昨年、ソフトバンクが約1500億円で買収した「クラッシュオブクラン」のフィンランドのSupercellと同じくその動向が注目されていた、スマホ向けソーシャルゲームで急成長してきた会社だったが、どう動くのかが注目を受けていた。
Kingは、Facebookとスマホ(iPhoneとアンドロイド)で展開しているパズルゲーム「キャンディクラッシュサーガ」の1タイトルの大ヒットに、売上の大半を支えられての急成長という点だ。
■特定の企業に人気が集中しやすいソーシャルゲーム
Kingは03年に創業。パズルといったお手軽に遊べるゲームに集中したウェブサービスを展開し、現在まで開発してきたゲームは約180タイトル。そして、11年にFacebookでのゲーム展開を開始した。12年に「キャンディクラッシュサーガ」は、12年4月にFacebookに、11月にスマホ向にリリースして、急激に人気を集め始めた。

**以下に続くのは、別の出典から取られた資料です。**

(** * Continuous collision detection and response of the bounce sandbox

    Shallow embedding of [src/src/objects.c] and [src/src/main.c].
    Floating-point [float] values are modelled by real numbers ([R]): the
    development is about the algorithm in exact arithmetic, every
    [EPSILON2] threshold of the source is kept as written.  The vector
    helpers of raylib's [raymath.h] used by the source are transcribed
    from raylib. *)

From Stdlib Require Import Reals Lra Psatz ZArith List Bool.
Import ListNotations.

Open Scope R_scope.

(** ** Numeric helpers *)

(** [#define EPSILON2 0.0001f] (common.h). *)
Definition EPSILON2 : R := 1 / 10000.

Definition Rltb (a b : R) : bool := if Rlt_dec a b then true else false.
Definition Rleb (a b : R) : bool := if Rle_dec a b then true else false.

(** [fmaxf]. *)
Definition fmaxf (a b : R) : R := Rmax a b.

(** raymath [Clamp(value, min, max)]. *)
Definition Clamp (value lo hi : R) : R :=
  let result := if Rltb value lo then lo else value in
  if Rltb hi result then hi else result.

(** ** raymath [Vector2] *)

Record Vector2 := mkVector2 { x : R; y : R }.

Definition Vector2Zero : Vector2 := mkVector2 0 0.

Definition Vector2Add (v1 v2 : Vector2) : Vector2 :=
  mkVector2 (x v1 + x v2) (y v1 + y v2).

Definition Vector2Subtract (v1 v2 : Vector2) : Vector2 :=
  mkVector2 (x v1 - x v2) (y v1 - y v2).

Definition Vector2Scale (v : Vector2) (scale : R) : Vector2 :=
  mkVector2 (x v * scale) (y v * scale).

Definition Vector2Negate (v : Vector2) : Vector2 := mkVector2 (- x v) (- y v).

Definition Vector2DotProduct (v1 v2 : Vector2) : R := x v1 * x v2 + y v1 * y v2.

Definition Vector2LengthSqr (v : Vector2) : R := x v * x v + y v * y v.

Definition Vector2Length (v : Vector2) : R := sqrt (x v * x v + y v * y v).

11年の売上は6300万ドルで、1300万ドルの営業損失だったが、12年には売上は1億6400万ドルで営業利益は7800万ドルと黒字化している。それが、13年の売上は18億8400億ドルで営業利益は5億6700万ドルと爆発的な成長へと変わる。この売上の実に78%が「キャンディクラッシュサーガ」によるものだ。
このゲームは、「マッチパズル」と呼ばれるジャンルのパズルゲームで、上から落ちてくる画面のキャンディを動かし、キャンディを3つ縦か横に合わせる(マッチさせる)とそのキャンディを消すことができる。遊び方の説明は不要だが、ゲームはやり応えがあり、高い中毒性がある。

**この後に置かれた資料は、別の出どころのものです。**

(** * HappyClaw: session reset, periodic jobs and message utilities

    A shallow embedding of these TypeScript sources of the repository:
    - the slash-command handler [src/commands.ts]: [clearSessionFiles] and
      [executeSessionReset] (module [Commands]);
    - the daily-summary job, [runDailySummaryIfNeeded] with its throttle
      (module [DailySummary]);
    - the canonical image sniffer [shared/image-detector.ts],
      [detectImageMimeTypeStrict] and its base64 front end (module
      [ImageDetector]);
    - [src/message-attachments.ts]: [normalizeImageMimeType],
      [unwrapBase64Payload], [resolveImageMimeType] and
      [normalizeImageAttachment] (module [MessageAttachments]);
    - [src/intent-analyzer.ts]: [analyzeIntent] (module [IntentAnalyzer]);
    together with a model of the Group Execution Queue (module [GroupQueue]),
    whose implementation, [src/group-queue.ts], is known only through its
    specification.

    The definitions come first, one module per source file; the theorems
    follow in the second half of the file. *)

From Stdlib Require Import ZArith NArith Lia.
From stdpp Require Import base option list strings gmap.

Local Open Scope Z_scope.

(* ===================================================================== *)
(** * JavaScript strings                                                  *)
(* ===================================================================== *)

(** A JavaScript string is a sequence of UTF-16 code units; [length],
    [===], [includes], [startsWith] and [trim] all work on code units.  *)
Module Js.

Definition JsString : Type := list N.

(** An ASCII literal of the source as a code-unit sequence. *)
Definition js (s : string) : JsString :=
  map Ascii.N_of_ascii (String.list_ascii_of_string s).

(** [WhiteSpace] and [LineTerminator] of ECMA-262: what [trim] strips and
    what the regular-expression class [\s] matches. *)
Definition isWhiteSpace (c : N) : bool :=
  (bool_decide (c = 0x09) || bool_decide (c = 0x0A) || bool_decide (c = 0x0B)
   || bool_decide (c = 0x0C) || bool_decide (c = 0x0D) || bool_decide (c = 0x20)
   || bool_decide (c = 0xA0) || bool_decide (c = 0x1680)
   || (N.leb 0x2000 c && N.leb c 0x200A)
   || bool_decide (c = 0x2028) || bool_decide (c = 0x2029)
   || bool_decide (c = 0x202F) || bool_decide (c = 0x205F)
   || bool_decide (c = 0x3000) || bool_decide (c = 0xFEFF))%N.

Fixpoint trimStart (s : JsString) : JsString :=
  match s with
  | c :: s' => if isWhiteSpace c then trimStart s' else s
  | [] => []
  end.

Definition trimEnd (s : JsString) : JsString := rev (trimStart (rev s)).

(** [String.prototype.trim] *)
Definition trim (s : JsString) : JsString := trimEnd (trimStart s).

(** [s.startsWith(p)] *)
Fixpoint startsWith (s p : JsString) : bool :=
  match p, s with
  | [], _ => true
  | c :: p', d :: s' => bool_decide (c = d) && startsWith s' p'
  | _ :: _, [] => false
  end.

(** [s.includes(p)] *)
Fixpoint includes (s p : JsString) : bool :=
  startsWith s p ||
  match s with
  | [] => false
  | _ :: s' => includes s' p
  end.

(** [s.replace(/\s+/g, '')]: every white-space code unit is dropped. *)
Definition stripWhiteSpace (s : JsString) : JsString :=
  filter (fun c => isWhiteSpace c = false) s.

(** Lower-casing restricted to the Basic Latin letters.  It is one admissible
    instance of [String.prototype.toLowerCase] on ASCII text; the
    definitions below are parameterised by the full Unicode operation. *)
Definition asciiToLowerCase (s : JsString) : JsString :=
  map (fun c => if (N.leb 0x41 c && N.leb c 0x5A)%N then (c + 0x20)%N else c) s.

(** The value of a code unit in the base64 alphabet (standard or URL-safe). *)
Definition base64Value (c : N) : option N :=
  (if N.leb 0x41 c && N.leb c 0x5A then Some (c - 0x41)
   else if N.leb 0x61 c && N.leb c 0x7A then Some (c - 0x61 + 26)
   else if N.leb 0x30 c && N.leb c 0x39 then Some (c - 0x30 + 52)
   else if bool_decide (c = 0x2B) || bool_decide (c = 0x2D) then Some 62
   else if bool_decide (c = 0x2F) || bool_decide (c = 0x5F) then Some 63
   else None)%N.

Fixpoint packSextets (vs : list N) : list Z :=
  match vs with
  | a :: b :: c :: d :: rest =>
      let w := (a * 262144 + b * 4096 + c * 64 + d)%N in
      Z.of_N (w / 65536) :: Z.of_N ((w / 256) mod 256) :: Z.of_N (w mod 256)
        :: packSextets rest
  | [a; b; c] =>
      let w := (a * 4096 + b * 64 + c)%N in
      [Z.of_N (w / 1024); Z.of_N ((w / 4) mod 256)]
  | [a; b] => [Z.of_N ((a * 64 + b) / 16)%N]
  | _ => []
  end.

(** A base64 decoder that skips every code unit outside the alphabet.  It is
    one admissible instance of [Buffer.from(s, 'base64')] on well-formed
    input; the definitions below are parameterised by the host's decoder. *)
Definition decodeBase64Ascii (s : JsString) : list Z :=
  packSextets (omap base64Value s).

End Js.

(* ===================================================================== *)
(** * src/intent-analyzer.ts                                              *)
(* ===================================================================== *)

Module IntentAnalyzer.
Import Js.

Inductive MessageIntent : Type := stop | correction | continue.

(** ['停', '算了', '取消', '不用了', 'stop', 'cancel', 'abort'] *)
Definition STOP_KEYWORDS : list JsString :=
  [ [0x505C]; [0x7B97; 0x4E86]; [0x53D6; 0x6D88]; [0x4E0D; 0x7528; 0x4E86];
    js "stop"; js "cancel"; js "abort" ]%N.

(** ['不对', '错了', '等等', '重来', 'wrong', 'redo'] *)
Definition CORRECTION_KEYWORDS : list JsString :=
  [ [0x4E0D; 0x5BF9]; [0x9519; 0x4E86]; [0x7B49; 0x7B49]; [0x91CD; 0x6765];
    js "wrong"; js "redo" ]%N.

Definition MAX_SHORT_MESSAGE_LENGTH : nat := 50.

(** [for (const kw of kws) if (lower === kw) return ...] *)
Definition exactMatch (lower : JsString) (kws : list JsString) : bool :=
  existsb (fun kw => bool_decide (lower = kw)) kws.

(** [for (const kw of kws) if (lower.includes(kw)) return ...] *)
Definition substringMatch (lower : JsString) (kws : list JsString) : bool :=
  existsb (fun kw => includes lower kw) kws.

Section WithLowerCase.
(** [String.prototype.toLowerCase], the Unicode case mapping of the host. *)
Variable toLowerCase : JsString -> JsString.

Definition analyzeIntent (text : JsString) : MessageIntent :=
  let trimmed := trim text in
  if bool_decide (length trimmed = 0%nat)
     || bool_decide (MAX_SHORT_MESSAGE_LENGTH < length trimmed)%nat
  then continue
  else
    let lower := toLowerCase trimmed in
    if exactMatch lower STOP_KEYWORDS then stop
    else if exactMatch lower CORRECTION_KEYWORDS then correction
    else if substringMatch lower STOP_KEYWORDS then stop
    else if substringMatch lower CORRECTION_KEYWORDS then correction
    else continue.

End WithLowerCase.
End IntentAnalyzer.

(* ===================================================================== *)
(** * shared/image-detector.ts                                            *)
(* ===================================================================== *)

Module ImageDetector.
Import Js.

(** A Node [Buffer]: a sequence of bytes, each an integer in [0, 255]. *)
Definition Buffer : Type := list Z.

(** [buffer[i] === v]; an index past the end reads [undefined], which is
    equal to no number. *)
Definition byteIs (buffer : Buffer) (i : nat) (v : Z) : bool :=
  bool_decide (buffer !! i = Some v).

(** [buffer.toString('ascii', start, end)]: Node clears the high bit of every
    byte when it decodes as ['ascii']. *)
Definition toStringAscii (buffer : Buffer) (start stop : nat) : JsString :=
  map (fun b => Z.to_N (Z.land b 0x7f)) (take (stop - start) (drop start buffer)).

Definition detectImageMimeTypeStrict (buffer : Buffer) : option JsString :=
  if bool_decide (length buffer < 12)%nat then None
  else if byteIs buffer 0 0x89 && byteIs buffer 1 0x50 && byteIs buffer 2 0x4e
          && byteIs buffer 3 0x47 && byteIs buffer 4 0x0d && byteIs buffer 5 0x0a
          && byteIs buffer 6 0x1a && byteIs buffer 7 0x0a
  then Some (js "image/png")
  else if byteIs buffer 0 0xff && byteIs buffer 1 0xd8 && byteIs buffer 2 0xff
  then Some (js "image/jpeg")
  else if byteIs buffer 0 0x47 && byteIs buffer 1 0x49 && byteIs buffer 2 0x46
          && byteIs buffer 3 0x38
  then Some (js "image/gif")
  else if byteIs buffer 0 0x52 && byteIs buffer 1 0x49 && byteIs buffer 2 0x46
          && byteIs buffer 3 0x46 && bool_decide (12 <= length buffer)%nat
          && byteIs buffer 8 0x57 && byteIs buffer 9 0x45 && byteIs buffer 10 0x42
          && byteIs buffer 11 0x50
  then Some (js "image/webp")
  else if (byteIs buffer 0 0x49 && byteIs buffer 1 0x49 && byteIs buffer 2 0x2a
           && byteIs buffer 3 0x00)
          || (byteIs buffer 0 0x4d && byteIs buffer 1 0x4d && byteIs buffer 2 0x00
              && byteIs buffer 3 0x2a)
  then Some (js "image/tiff")
  else if bool_decide (12 <= length buffer)%nat
          && bool_decide (toStringAscii buffer 4 8 = js "ftyp")
          && (bool_decide (toStringAscii buffer 8 12 = js "avif")
              || bool_decide (toStringAscii buffer 8 12 = js "avis"))
  then Some (js "image/avif")
  else if byteIs buffer 0 0x42 && byteIs buffer 1 0x4d
  then Some (js "image/bmp")
  else None.

(** [detectImageMimeTypeStrict(buffer) || 'image/jpeg'] *)
Definition detectImageMimeType (buffer : Buffer) : JsString :=
  match detectImageMimeTypeStrict buffer with
  | Some ((_ :: _) as m) => m
  | _ => js "image/jpeg"
  end.

Section WithBase64.
(** [Buffer.from(s, 'base64')], Node's lenient base64 decoder. *)
Variable decodeBase64 : JsString -> Buffer.

(** [Buffer.from] does not throw on a string argument, so the [catch] arm of
    the source is never taken. *)
Definition detectImageMimeTypeFromBase64Strict (base64Data : JsString)
  : option JsString :=
  let header := decodeBase64 (take 400 base64Data) in
  detectImageMimeTypeStrict header.

End WithBase64.

Definition KNOWN_MIME_TYPES : list JsString :=
  map js ["image/png"; "image/jpeg"; "image/gif"; "image/webp"; "image/tiff";
          "image/avif"; "image/bmp"]%string.

End ImageDetector.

それぞれの面によって、動かすことができるキャンディの手数とクリアの達成条件が決められており、クリアできると次の面を遊ぶことができる。定期的に面は追加され、500面を超える。
ゲームは、無料で始められる一般的なアイテム課金方式。一定回数を遊ぶと、待ち時間が生まれるようになっており、ゲームを早く継続したい場合には、お金を払う。ユーザーが課金したくなるアイテムは、特殊効果を持つアイテムだ。

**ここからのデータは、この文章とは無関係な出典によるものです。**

Lemma spec_block_length raw_trits count i :
  length raw_trits = count * (BLOCK_LEN * 3) -> i < count ->
  length (spec_block raw_trits i) = BLOCK_LEN * 3.
Proof.
  intros Hl Hi. unfold spec_block. rewrite slice_length; unfold BLOCK_LEN in *; nia.
Qed.

Lemma spec_fragment_length block_trits j :
  length block_trits = BLOCK_LEN * 3 -> j < 27 ->
  length (spec_fragment block_trits j) = HASH_LENGTH.
Proof.
  intros Hl Hj. unfold spec_fragment.
  rewrite slice_length; unfold BLOCK_LEN, HASH_LENGTH in *; lia.
Qed.

Lemma get_digest_trits_value self w :
  fst (get_digest_trits self w)
  = digest_value (flat_map tryte_trits (objects w self))
                 (length (objects w self) / BLOCK_LEN).
Proof. now rewrite get_digest_trits_run. Qed.

Lemma get_digest_trits_world self w :
  snd (get_digest_trits self w)
  = Nat.iter (length (objects w self) / BLOCK_LEN * (27 * 26 + 1)) use_sponge w.
Proof. rewrite get_digest_trits_run. cbn [snd]. apply block_world_iter. Qed.
(* ================================================================== *)
(** * Merged branch records *)

Lemma set_set (o : object) (k : string) (v v' : vscode.BranchCoverage) :
  set (set o k v) k v' = set o k v'.
Proof.
  induction o as [|[k0 v0] o IH]; cbn.
  - now rewrite String.eqb_refl.
  - destruct (String.eqb k0 k) eqn:Hk; cbn; rewrite Hk; [reflexivity|].
    now rewrite IH.
Qed.

Lemma keys_set (o : object) (k : string) (v : vscode.BranchCoverage) :
  List.map fst (set o k v)
  = if has_key o k then List.map fst o else List.map fst o ++ [k].
Proof.
  unfold has_key. induction o as [|[k0 v0] o IH]; cbn; [reflexivity|].
  destruct (String.eqb k0 k); cbn; [reflexivity|]. rewrite IH.
  now destruct (own_property o k).
Qed.

Lemma has_key_set (o : object) (k k' : string) (v : vscode.BranchCoverage) :
  has_key (set o k v) k' = has_key o k' || String.eqb k k'.
Proof.
  unfold has_key. destruct (String.eqb_spec k k') as [<-|Hne].
  - rewrite own_property_set_eq. now destruct (own_property o k).
  - rewrite own_property_set_ne by assumption. now destruct (own_property o k').
Qed.

Lemma executed_of_set (o : object) (k k' : string) (v : vscode.BranchCoverage) :
  executed_of (set o k v) k'
  = if String.eqb k k' then vscode.executed v else executed_of o k'.
Proof.
  unfold executed_of. destruct (String.eqb_spec k k') as [<-|Hne].
  - now rewrite own_property_set_eq.
  - now rewrite own_property_set_ne.
Qed.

代表的なものが、追加で5手分のキャンディを動かす権利を得られるアイテムだ。あと少しでクリアできそうな時に、手数制限に達してしまいゲームオーバーになった時に、100円のこのアイテムを購入することで続けるチャンスを得る。
面が進むにつれて、パズルは難しくなっていくのだが、すべての面はアイテム課金をしなくとも、クリアできるように設計されている。ただ、キャンディの登場はランダムであるため、一度でクリアできるかどうかはわからない。確実にクリアするために、じっくりと次の手を考えることになる。失敗すると、何度でも再挑戦したくなる。
■毎日9300万人ものユーザーから少額を稼ぐ
大半のユーザーは無料で遊んでおり、課金するユーザーが使う金額も小さい。目論見書によると、ダウンロード数の合計は5億本を超えており、全世界で毎日9300万人、月間では2億8200万人のユニークユーザーが遊んでいる。
課金をしているユーザーは約1200万人で、全体の4%。米シンクゲーミングによる推計では、ユーザー一人当たりの平均月額課金金額は2.65ドルにすぎない。それでも、毎日の売上は80万ドル。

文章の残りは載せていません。